There are two ways to get a degree: study online or study on campus. Both can have their advantages and drawbacks. This guide compares the two options to help you decide which is better for you.
As I am writing this now, my daughter is actually studying for her Law Degree. Although she is meant to be doing her studies on campus, she has spent most of her first year in her bedroom doing online studies. I don’t think she has seen each of her lecturers face to face more than twice!
And to think, she really wanted to study on campus. The current state of the pandemic means we have to consider both options carefully.
What is your learning style?
Some people learn better in a face-to-face environment. Being able to easily study with fellow course mates could also be motivational for some people. If you’re the type of person that benefits from this type of study, then learning on campus could be the better option.
Alternatively, you may find that you study better alone. If you’re easily distracted by other people and are very good at working things out yourself, studying at home could be well-suited to you. You’ll still be able to ask questions to tutors and will still have the support there if you need it, but all communication will be done remotely.
Can you afford to live on campus?
Living on campus means having to pay for accommodation. Student accommodation is generally cheaper to rent than regular accommodation, however, it’s still an extra expense that you may not have to pay when studying at home.
If you’re trying to save money or you already have other expenses to pay, you may find that it’s better to study at home. If you think you can afford accommodation and the other expenses that come with student life, then give studying on campus a go.
Do you have other commitments?
Many people who study online do so as a way of juggling other commitments. An online course allows you to study more flexibly – you don’t have to attend seminars and lectures at specific times. This allows you to still look after kids or continue a full-time job. Not having to travel to a campus to study can also be beneficial if you need to stay local for work or kids.
If you don’t have any commitments, studying on campus is likely to be a much more feasible option. There’s nothing keeping you back home, so why not take the chance to live somewhere else? So long as you don’t choose a university that is too far away, you can still make regular visits back home.
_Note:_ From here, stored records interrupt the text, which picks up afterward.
(* ===== verification/Dpos2Witnesses.v ===== *)
(** * The second dpos contract: witnesses

    The coin contract as the token: a delegation, an election, an unbonding and a second
    election for the books, and a migration with two delegations of one pair and a reward
    that was not claimed. *)

From Stdlib Require Import Ascii.
From S2P Require Import Prelude Contract Coin DposTypes DposMath DposStorage DposHandlers DposElection DposCallTheorems Outcomes Dpos2Types Dpos2Handlers Dpos2Election Dpos2Theorems Dpos2Migration.

(** ** [LocalAddress.String] *)

Module HexString.
Definition digit (n : N) : ascii := ascii_of_N (if (n <? 10)%N then n + 48 else n + 55)%N.
Fixpoint hex (s : bytes) : string :=
  match s with
  | EmptyString => EmptyString
  | String c s => let n := N_of_ascii c in String (digit (n / 16)) (String (digit (n mod 16)) (hex s))
  end.
Definition local_string (s : bytes) : string := "0x" +:+ hex s.

Lemma of_digits c : ascii_of_N (16 * hex_digit (digit (N_of_ascii c / 16)) + hex_digit (digit (N_of_ascii c mod 16))) = c.
Proof. by destruct c as [[] [] [] [] [] [] [] []]. Qed.

Lemma of_hex_hex s : of_hex (hex s) = s.
Proof. induction s as [|c s IH]; [done|]. cbn [hex of_hex]. by rewrite of_digits, IH. Qed.

Lemma hex_length s : String.length (hex s) = (2 * String.length s)%nat.
Proof. induction s as [|c s IH]; [done|]. cbn [hex String.length]. rewrite IH. lia. Qed.

#[global] Instance local_string_spec : LocalStringSpec local_string.
Proof.
  split.
  - intros x. change (S (S (String.length (hex x))) = (2 + 2 * String.length x)%nat). by rewrite hex_length.
  - intros x y [= H]. change (hex x = hex y) in H. by rewrite <- (of_hex_hex x), H, of_hex_hex.
Qed.
End HexString.

Module Dpos2Witness.
Import SimpleLib CoinWitness.

Definition at_time (sender : string) (now : Z) : Ctx2 := mkCtx2 (sample_ctx (sample sender) now) false true.

(** ** The books *)

(** The candidate [sample "v"]; nobody has delegated, and [sample "a"] lets the contract
    [sample "X"] spend 70 of its coins. *)
Definition params : Params := CallWitness.params.
Definition cand : Candidate2 := mkCandidate2 "v" (sample "v") 100 100 0 "" "" "".
Definition start2 : World2 CoinWorld :=
  mkWorld2 (mkDpos2Store (Some (mkState params [] 0 0 0)) (Some [cand]) None None None None) CallWitness.ledger [].

Definition calls : list (Ctx2 * call) :=
  [(at_time "a" 1000, CDelegate2 (mkDelegateRequest (Some (sample "v")) (Some 50) 0 ""));
   (at_time "b" 2000, CElect);
   (at_time "a" 100000000, CUnbond (mkUnbondRequest (Some (sample "v")) (Some 20)));
   (at_time "b" 100001000, CElect)].

Definition run_all (cs : list (Ctx2 * call)) (w : World2 CoinWorld) : World2 CoinWorld :=
  foldl (λ w c, (Dpos2Theorems.run_call c.1 c.2 w).2) w cs.
Definition settled2 : World2 CoinWorld := run_all calls start2.

Lemma steps_run cs w0 w :
  Forall (λ c, user (sample "X") c.1 ∧ call_ok c.2) cs → steps2 (sample "X") w0 0 w →
  (fix ok (l : list (Ctx2 * call)) (w : World2 CoinWorld) : Prop :=
     match l with [] => True | c :: l => (Dpos2Theorems.run_call c.1 c.2 w).1 = Ok () ∧ ok l (Dpos2Theorems.run_call c.1 c.2 w).2 end) cs w →
  steps2 (sample "X") w0 0 (run_all cs w).
Proof.
  revert w. induction cs as [|c cs IH]; intros w Hcs Hs Hok; [done|]. apply Forall_cons in Hcs as [[Hu Hc] Hcs]. destruct Hok as [Hr Hok].
  apply (IH _ Hcs); [|done]. apply (steps_snoc _ _ 0 0 w); [done|]. apply (step_call _ w c.1 c.2); [done | done |]. by apply run_ok.
Qed.

Lemma settled2_reached : steps2 (sample "X") start2 0 settled2.
Proof.
  apply steps_run; [|apply steps_nil|by vm_compute].
  repeat constructor; try done. cbn. intros a [= <-]. done.
Qed.

Lemma delegated_tokens_witness :
  principal (delegations settled2) = 30 ∧
  balance (sample "X") (sample "C") start2 + principal (delegations settled2) <= balance (sample "X") (sample "C") settled2 + 0.
Proof.
  split; [by vm_compute|].
  apply (delegated_tokens_are_backed (sample "X") (sample "C") ltac:(by repeat split) start2 0 settled2).
  - by intros st [= <-].
  - apply CallWitness.ledger_good.
  - done.
  - done.
  - apply settled2_reached.
Defined.

(** ** The migration *)

Definition dlg (delegator : string) (amount tier : Z) : Delegation2 :=
  mkDelegation2 (sample "v") (sample delegator) None amount 0 1 tier 500 BONDED.
Definition store2 : Dpos2Store :=
  mkDpos2Store (Some (mkState params [] 0 0 0)) (Some [cand]) (Some [dlg "a" 40 1; dlg "a" 20 0; dlg "b" 5 3])
    (Some [mkDistribution (sample "a") 7]) None None.
Definition before : MigrationWorld :=
  mkMigration (mkWorld2 store2 (mkCoinWorld (sample "C") (Coin.run_call (sample_ctx (sample "a") 0) (CallTransfer (sample "X") 72) start).2) [])
    empty_dpos_store false.
Definition after : MigrationWorld := (DPOSv3Migration HexString.local_string (at_time "o" 3000) (Ok (sample "Y")) before).2.

Lemma before_good : coin_wf (cw_store (w2_ledger (mg_v2 before))).
Proof.
  apply coin_reachable_wf. apply reach_call; [apply start_reachable|]. cbn. split_and!; try apply sample_wf; try (by repeat split); lia.
Qed.

Lemma everything_carried_witness :
  erc20_balance (sample "C") (w2_ledger (mg_v2 after)) (sample "Y") = 72 ∧ mg_v3_enabled after = true ∧
  size (ds_delegation (mg_v3 after)) = 4%nat ∧ (d_Amount <$> GetDelegation (mg_v3 after) 2 (sample "v") (sample "a")) = Some 20.
Proof.
  destruct (migration_carries_everything HexString.local_string (at_time "o" 3000) (sample "Y") before after (mkState params [] 0 0 0) (sample "C"))
    as ((carried & _ & _ & Hsize) & _ & Hbal & Hen).
  - done.
  - done.
  - apply before_good.
  - by vm_compute.
  - by repeat split.
  - by repeat split.
  - done.
  - repeat constructor; cbn; (done || by vm_compute).
  - done.
  - by repeat constructor.
  - apply (bool_decide_unpack _). by vm_compute.
  - done.
  - apply run_ok. by vm_compute.
  - rewrite Hbal, Hsize. split_and!; try done; by vm_compute.
Defined.
End Dpos2Witness.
What about the full student experience?
A lot of people don’t just attend university for the education. It’s also an opportunity to live away from parents, make new friends, learn responsibility and have fun while doing it. When you study online, you miss out on house parties and to some extent, independence. If you’re still young, this is something to consider.
If you’re a little older, living the ‘student experience’ may not be necessary. You may have already done your fair share of partying and already learned many life skills, in which case you may be better off studying online.
Even if you’re still young, you may not necessarily be interested in living the student lifestyle – if education is all you want, an online course will provide just this.